Why Artists are Sexy

You know them when they walk in.  The swagger of a wholehearted writer / musician / sculptor / painter / singer will stop a whole room.

These artists ooze seduction with every step.  Their allure does not come from a physical appearance, nor spectacle, nor bravado.

It stems from self-confidence.  From passion.  From stripped down vulnerability.  From a willingness to be open to you.  From the capacity that you have to inspire him or her.  From the chance for you to impact another’s creativity by being a muse.

Frida Kahlo spent much time alone due to the chronic pain after a childhood trolley accident, but even in the midst of pain, her spirit captivated everyone she met.   She was crass, beautiful, and abrasive.  She was vitality incarnate.

Diego Rivera, famed Mexican muralist (and Kahlo’s womanizing husband), glowingly said about her:

Frida is the only example in the history of art of an artist who tore open her chest and heart to reveal the biological truth of her feelings. The only woman who has expressed in her work an art of the feelings, functions, and creative power of woman.

Frida Kahlo eyes radiate with her creative energy

Frida Kahlo’s eyes radiate with her vulnerability.

This vulnerability — so intoxicating, so provocative, so sensual —  is why Salma Hayek was cast to play her in the movie Frida.

This description of artists as “sexy” is not demeaning or belittling.  It is not to detract from the artists’ acts of creation.  It is to denote their power.  Their magnetism.

Sexuality is a reaffirmation of the universe’s love and goodness and our connection to it.  Sexual attraction represents our desire to connect.  It is not driven by the manufactured “sexy” that appears in marketing everywhere — advertisements, movies, album covers…

Artists are not sexy because they don’t wash their hair enough.  Or because they are skinny.  Or because they smoke.  Or because their clothes are just-the-right-amount-of-torn to be cool.

Artists are not sexy because they are promiscuous — such Javier Bardem’s painter character in Vicky Cristina Barcelona — or because they are dangerous — such as Ed Harris’ portrayl in Pollock.  

The real Jackson Pollock painting in his studio.

Artists become “sexy” only after experiencing their artwork or by meeting them in person.  Only by this personal engagement can their vulnerability and passion lure you in.

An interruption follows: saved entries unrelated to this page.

(* ===== verification/Driver.v ===== *)
(** The data generator's driver (src/benchmark/tpch/dbgen): driver.c, with [set_state] of
    bm_utils.c. The options, the table descriptions, the generation of a table, of the n-th
    chunk of a table and of update sets, and the main program, over the random streams of
    Rng.v, the row builders of Build.v and the output of Print.v. *)
From Stdlib Require Import String.
From S2P Require Import Prelude Fmt Rng Calendar Build Rows Print.

(** ** Table descriptions and options *)

(** [tdefs], column by column; the loader and the seed function of a table are given by
    [load_rows] and [gen_seed], the child by [child_of]. *)
Definition tdefs_name : list bytes :=
  [str "part.tbl"; str "partsupp.tbl"; str "supplier.tbl"; str "customer.tbl"; str "orders.tbl";
   str "lineitem.tbl"; str "orders.tbl"; str "part.tbl"; str "nation.tbl"; str "region.tbl"].
Definition tdefs_base : list Z :=
  [200000; 200000; 10000; 150000; 150000; 150000; 150000; 200000; NATIONS_MAX; NATIONS_MAX].
Definition ORDERS_PER_CUST : Z := 10.
Definition MIN_SCALE : Z := 1.
Definition MAX_SCALE : Z := 100000.

(** The globals the options set. *)
Record options : Type := mkOptions {
  op_table : Z;
  op_force : bool;
  op_insert_segments : Z;
  op_delete_segments : Z;
  op_verbose : Z;
  op_set_seeds : bool;
  op_scale : Z;
  op_updates : Z;
  op_step : Z;
  op_children : Z;
  op_bTableSet : bool;
  op_base : list Z;
  op_dists : bytes;
}.

(** What [getopt] delivers. The argument of [-s] is a decimal fraction. *)
Inductive option_arg : Type :=
| Opt_b (path : bytes)
| Opt_C (n : Z)
| Opt_d (n : Z)
| Opt_f
| Opt_i (n : Z)
| Opt_q
| Opt_s (num den : Z)
| Opt_S (n : Z)
| Opt_U (n : Z)
| Opt_v
| Opt_T (c : Z)
| Opt_O (c : Z)
| Opt_h
| Opt_unknown.

Definition table_bits (l : list Z) : Z := fold_left (fun acc t => Z.lor acc (Z.shiftl 1 t)) l 0.

(** The letters of [-T]. *)
Definition table_letter (c : Z) : option (list Z) :=
  if c =? 99 then Some [CUST]
  else if c =? 76 then Some [LINE]
  else if c =? 108 then Some [NATION; REGION]
  else if c =? 110 then Some [NATION]
  else if c =? 79 then Some [ORDER]
  else if c =? 111 then Some [ORDER_LINE]
  else if c =? 80 then Some [PART]
  else if c =? 112 then Some [PART_PSUPP]
  else if c =? 114 then Some [REGION]
  else if c =? 83 then Some [PSUPP]
  else if c =? 115 then Some [SUPP]
  else None.

(** The scale factor: below one, the base row counts shrink instead. [atof] rounds to the
    nearest double, and so does the product with 1000. *)
Definition set_scale (num den : Z) (o : options) : options :=
  let '(fn, fd) := b64 num den in
  if fn <? MIN_SCALE * fd then
    let '(xn, xd) := b64 (1000 * fn) fd in
    let int_scale := Z.quot xn xd in
    let shrink i b := if (i <? REGION) then Z.max (Z.quot (int_scale * b) 1000) 1 else b in
    mkOptions (op_table o) (op_force o) (op_insert_segments o) (op_delete_segments o) (op_verbose o) (op_set_seeds o)
      1 (op_updates o) (op_step o) (op_children o) (op_bTableSet o)
      (imap (fun i b => shrink (Z.of_nat i) b) (op_base o)) (op_dists o)
  else
    mkOptions (op_table o) (op_force o) (op_insert_segments o) (op_delete_segments o) (op_verbose o) (op_set_seeds o)
      (Z.quot fn fd) (op_updates o) (op_step o) (op_children o) (op_bTableSet o) (op_base o) (op_dists o).

(** One option; [None] ends the program. [readable] tells which files can be opened. *)
Definition process_option (readable : bytes -> bool) (o : options) (a : option_arg) : option options :=
  let 'mkOptions table force ins del verbose seeds scale updates step children set base dists := o in
  match a with
  | Opt_b path => if readable path then Some (mkOptions table force ins del verbose seeds scale updates step children set base path) else None
  | Opt_C n => Some (mkOptions table force ins del verbose seeds scale updates step n set base dists)
  | Opt_d n => Some (mkOptions table force ins n verbose seeds scale updates step children set base dists)
  | Opt_f => Some (mkOptions table true ins del verbose seeds scale updates step children set base dists)
  | Opt_i n => Some (mkOptions table force n del verbose seeds scale updates step children set base dists)
  | Opt_q => Some (mkOptions table force ins del (-1) seeds scale updates step children set base dists)
  | Opt_s num den => Some (set_scale num den o)
  | Opt_S n => Some (mkOptions table force ins del verbose seeds scale updates n children set base dists)
  | Opt_U n => Some (mkOptions table force ins del verbose seeds scale n step children set base dists)
  | Opt_v => Some (mkOptions table force ins del 1 seeds scale updates step children set base dists)
  | Opt_T c => match table_letter c with
               | Some l => Some (mkOptions (table_bits l) force ins del verbose seeds scale updates step children true base dists)
               | None => None
               end
  | Opt_O c => if (c =? 115) || (c =? 83) then Some (mkOptions table force ins del verbose true scale updates step children set base dists) else None
  | Opt_h => None
  | Opt_unknown => None
  end.
Fixpoint process_options (readable : bytes -> bool) (o : options) (l : list option_arg) : option options :=
  match l with
  | [] => Some o
  | a :: l' => match process_option readable o a with
               | Some o' => process_options readable o' l'
               | None => None
               end
  end.

Definition validate_options (o : options) : bool :=
  (if negb (op_children o =? 1) then (op_updates o =? 0) && negb (op_step o =? -1) else true) &&
  (if op_updates o =? 0 then (op_insert_segments o =? 0) && (op_delete_segments o =? 0) else true) &&
  (if negb (op_step o =? -1) then negb ((op_children o =? 1) && (op_updates o =? 0)) else true) &&
  negb (op_bTableSet o && negb (op_updates o =? 0)).

(** The values [main] starts with. *)
Definition default_options : options :=
  mkOptions (table_bits [CUST; SUPP; NATION; REGION; PART_PSUPP; ORDER_LINE]) false 0 0 0 false 1 0 (-1) 1 false
    (imap (fun i b => if (Z.of_nat i =? ORDER) || (Z.of_nat i =? LINE) || (Z.of_nat i =? ORDER_LINE)
                      then b * ORDERS_PER_CUST else b) tdefs_base) [].

(** ** State *)
Record gstate : Type := mkG {
  seeds : streams;
  prn : prints;
}.
Definition on_seeds {A : Type} (m : M streams A) : M gstate A :=
  zoomM seeds (fun s g => mkG s (prn g)) m.
Definition on_prints {A : Type} (m : M prints A) : M gstate A :=
  zoomM prn (fun p g => mkG (seeds g) p) m.

(** [set_files]: the file of a table and of its child get the chunk number as suffix; without a
    number the name is asked for ([line] is what was typed). The child of a child is [NONE]
    in [tdefs] already. *)
Definition rename (t : Z) (pload : Z) (line : option bytes) (p : prints) : option prints :=
  if negb (pload =? -1) then Some (set_name t (name_of t p ++ str "." ++ fmt_int pload) p)
  else match line with
       | Some (c :: l) => Some (set_name t (c :: l) p)
       | _ => None
       end.
Definition set_files (table t pload : Z) (line : option bytes) (p : prints) : prints :=
  if Z.testbit table t then
    match rename t pload line p with
    | None => p
    | Some p1 =>
        if child_of t =? NONE then p1
        else match rename (child_of t) pload line p1 with Some p2 => p2 | None => p1 end
    end
  else p.

(** ** Seeking *)

(** The [gen_seed] column of [tdefs]; the code tables have none. *)
Definition gen_seed (t child skip_count : Z) : M streams unit :=
  if (t =? PART) || (t =? PART_PSUPP) then modifyM (sd_part child skip_count)
  else if t =? PSUPP then modifyM (sd_psupp child skip_count)
  else if t =? SUPP then modifyM (sd_supp child skip_count)
  else if t =? CUST then modifyM (sd_cust child skip_count)
  else if (t =? ORDER) || (t =? ORDER_LINE) then modifyM (sd_order child skip_count)
  else if t =? LINE then modifyM (sd_line child skip_count)
  else failM Undefined.

(** One round of the loop of [set_state]. *)
Definition seek_chunk (t rowcount : Z) : M streams unit :=
  do* gen_seed t (if t =? LINE then 1 else 0) rowcount in
  if child_of t =? NONE then retM tt else gen_seed (child_of t) 0 rowcount.

(** [set_state] returns the rows per chunk and the rows left over. *)
Definition set_state (base : list Z) (t sf procs step : Z) : M streams (Z * Z) :=
  if (sf =? 0) || (step =? 0) then retM (0, 0)
  else
    let rowcount := default 0 (base !! Z.to_nat t) * sf in
    let extra := Z.rem rowcount procs in
    let rowcount := Z.quot rowcount procs in
    do* iterM (seqZ 0 (step - 1)) (fun _ => seek_chunk t rowcount) in
    do* (if procs <? step then gen_seed t 0 extra else retM tt) in
    retM (rowcount, extra).

(** ** Generation *)

(** The distributions [load_dists] reads. *)
Record dists : Type := mkDists {
  d_nations : distribution;
  d_regions : distribution;
  d_o_prio : distribution;
  d_instruct : distribution;
  d_smode : distribution;
  d_rflag : distribution;
  d_mseg : distribution;
  d_colors : distribution;
  d_types : distribution;
  d_cntr : distribution;
}.

Section Generation.
Context (getenv : bytes -> option bytes) (yes_no : bytes -> bool) (pool : Z -> Z) (ds : dists) (op : options).

Definition base_rows (t : Z) : Z := default 0 (op_base op !! Z.to_nat t).

Definition make_order : Z -> Z -> M streams order_t :=
  mk_order (op_scale op) base_rows pool (d_o_prio ds) (d_instruct ds) (d_smode ds) (d_rflag ds).
Definition make_part : Z -> M streams part_t :=
  mk_part (op_scale op) base_rows pool (d_colors ds) (d_types ds) (d_cntr ds).
Definition make_supp : Z -> M streams supplier_t := mk_supp pool (d_nations ds).
Definition make_cust : Z -> M streams customer_t := mk_cust pool (d_nations ds) (d_mseg ds).

Definition output {A : Type} (pr : (bytes -> option bytes) -> (bytes -> bool) -> Z -> Z -> Z -> bool -> A -> Z -> M prints unit)
  (a : A) (mode : Z) : M gstate unit :=
  if op_set_seeds op then retM tt
  else on_prints (pr getenv yes_no (op_updates op) (op_insert_segments op) (op_delete_segments op) (op_force op) a mode).

(** The segment an order of an update set goes to: the counter and the update number, with the
    segment in its ten-thousands. *)
Definition next_segment (upd_num per residual this : Z) : Z * Z :=
  if negb (op_insert_segments op =? 0) && (0 <? upd_num) then
    if Z.quot upd_num 10000 <? residual then
      if per <? this + 1 then (upd_num + 10000, 0) else (upd_num, this + 1)
    else
      if per <=? this + 1 then (upd_num + 10000, 0) else (upd_num, this + 1)
  else (upd_num, this).

(** The [switch] of [gen_tbl], with the update number and segment counter after it. *)
Definition gen_switch (tnum i upd_num per residual this : Z) : M gstate (Z * Z) :=
  if (tnum =? LINE) || (tnum =? ORDER) || (tnum =? ORDER_LINE) then
    let* o := on_seeds (make_order i (Z.rem upd_num 10000)) in
    let '(upd_num, this) := next_segment upd_num per residual this in
    do* (if tnum =? LINE then output pr_line o upd_num
         else if tnum =? ORDER then output pr_order o upd_num
         else output pr_order_line o upd_num) in
    retM (upd_num, this)
  else if tnum =? SUPP then
    let* supp := on_seeds (make_supp i) in do* output pr_supp supp upd_num in retM (upd_num, this)
  else if tnum =? CUST then
    let* cust := on_seeds (make_cust i) in do* output pr_cust cust upd_num in retM (upd_num, this)
  else if (tnum =? PSUPP) || (tnum =? PART) || (tnum =? PART_PSUPP) then
    let* part := on_seeds (make_part i) in
    do* (if tnum =? PSUPP then output pr_psupp part upd_num
         else if tnum =? PART then output pr_part part upd_num
         else output pr_part_psupp part upd_num) in
    retM (upd_num, this)
  else if tnum =? NATION then
    let* code := on_seeds (mk_nation pool (d_nations ds) i) in do* output pr_nation code 0 in retM (upd_num, this)
  else if tnum =? REGION then
    let* code := on_seeds (mk_region pool (d_regions ds) i) in do* output pr_region code 0 in retM (upd_num, this)
  else retM (upd_num, this).

Fixpoint gen_loop (n : nat) (tnum i upd_num per residual this : Z) : M gstate unit :=
  match n with
  | O => retM tt
  | S n' =>
      do* on_seeds (modifyM row_start) in
      let* '(upd_num, this) := gen_switch tnum i upd_num per residual this in
      do* on_seeds (modifyM (row_stop (op_set_seeds op) tnum)) in
      gen_loop n' tnum (i + 1) upd_num per residual this
  end.
Definition gen_tbl (tnum start count upd_num : Z) : M gstate unit :=
  let per := if op_insert_segments op =? 0 then 0 else Z.quot count (op_insert_segments op) in
  let residual := if op_insert_segments op =? 0 then 0 else count - per * op_insert_segments op in
  gen_loop (Z.to_nat count) tnum start upd_num per residual (-1).

(** The [s]-th chunk of a table. *)
Definition partial (tbl s : Z) : M gstate unit :=
  do* on_prints (modifyM (set_files (op_table op) tbl s None)) in
  let* '(rowcnt, extra) := on_seeds (set_state (op_base op) tbl (op_scale op) (op_children op) s) in
  gen_tbl tbl (rowcnt * (s - 1) + 1) (if s =? op_children op then rowcnt + extra else rowcnt) 0.

(** Update sets: the new orders continue after the initial rows. *)
Definition update_set (rowcnt upd_num : Z) : M gstate unit :=
  do* on_prints (modifyM (set_segments 0 0 0)) in
  let minrow := upd_num * rowcnt + 1 in
  do* gen_tbl ORDER_LINE minrow rowcnt (upd_num + 1) in
  on_prints (pr_drange getenv yes_no (op_updates op) (op_insert_segments op) (op_delete_segments op) (op_force op)
               ORDER_LINE minrow rowcnt (upd_num + 1)).
Definition gen_updates : M gstate unit :=
  do* on_seeds (set_state (op_base op) ORDER (op_scale op) 100 101) in
  let rowcnt := s32 (Z.quot (base_rows ORDER_LINE) 10000 * op_scale op * UPD_PCT) in
  do* (if 0 <? op_step op then
         on_seeds (iterM (seqZ 1 (op_step op - 1))
                     (fun _ => do* modifyM (sd_order 0 rowcnt) in modifyM (sd_line 0 rowcnt)))
       else retM tt) in
  let first := if 0 <? op_step op then op_step op - 1 else 0 in
  iterM (seqZ first (op_updates op - first)) (update_set rowcnt).

(** The tables selected, in the order of [tdefs]. *)
Definition gen_tables : M gstate unit :=
  iterM (seqZ PART (REGION + 1)) (fun i =>
    if Z.testbit (op_table op) i then
      if (1 <? op_children op) && (i <? NATION) then partial i (op_step op)
      else gen_tbl i 1 (if i <? NATION then base_rows i * op_scale op else base_rows i) 0
    else retM tt).
End Generation.

(** The row counts of the code tables are those of their distributions. *)
Definition set_code_bases (ds : dists) (op : options) : options :=
  let base := <[Z.to_nat REGION := d_count (d_regions ds)]> (<[Z.to_nat NATION := d_count (d_nations ds)]> (op_base op)) in
  mkOptions (op_table op) (op_force op) (op_insert_segments op) (op_delete_segments op) (op_verbose op) (op_set_seeds op)
    (op_scale op) (op_updates op) (op_step op) (op_children op) (op_bTableSet op) base (op_dists op).

(** [main], after the distributions are read. *)
Definition main (getenv : bytes -> option bytes) (yes_no readable : bytes -> bool) (pool : Z -> Z)
  (load_dists : bytes -> dists) (args : list option_arg) : M gstate unit :=
  match process_options readable default_options args with
  | None => failM Fatal
  | Some op =>
      do* checkM (validate_options op) in
      let ds := load_dists (op_dists op) in
      let op := set_code_bases ds op in
      if op_updates op =? 0 then gen_tables getenv yes_no pool ds op
      else gen_updates getenv yes_no pool ds op
  end.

Because artists have practice tuning in to their own heart in order to channel love into their creations, they can access the life-giving energy that we all crave.

[The artist who makes me swoon is  Chris Thile, lead singer and mandolin player of the Punch Brothers.  For all his mandolin ingenuity, there is not an ounce of wet-t-shirt-and-pouty-lips appeal about him.  He does, however, wear his heart on display for everyone to see.]

When we become vulnerably creative and passionate, then a floodgate of opportunities to connect to others opens.  

Spend time getting to know yourself.  Hone your inherently unique creative expression of that self.  Wear your heart on your sleeve.  

You will be a magnetic force.  

Use that force to draw people to you.  

Use that force to change the world.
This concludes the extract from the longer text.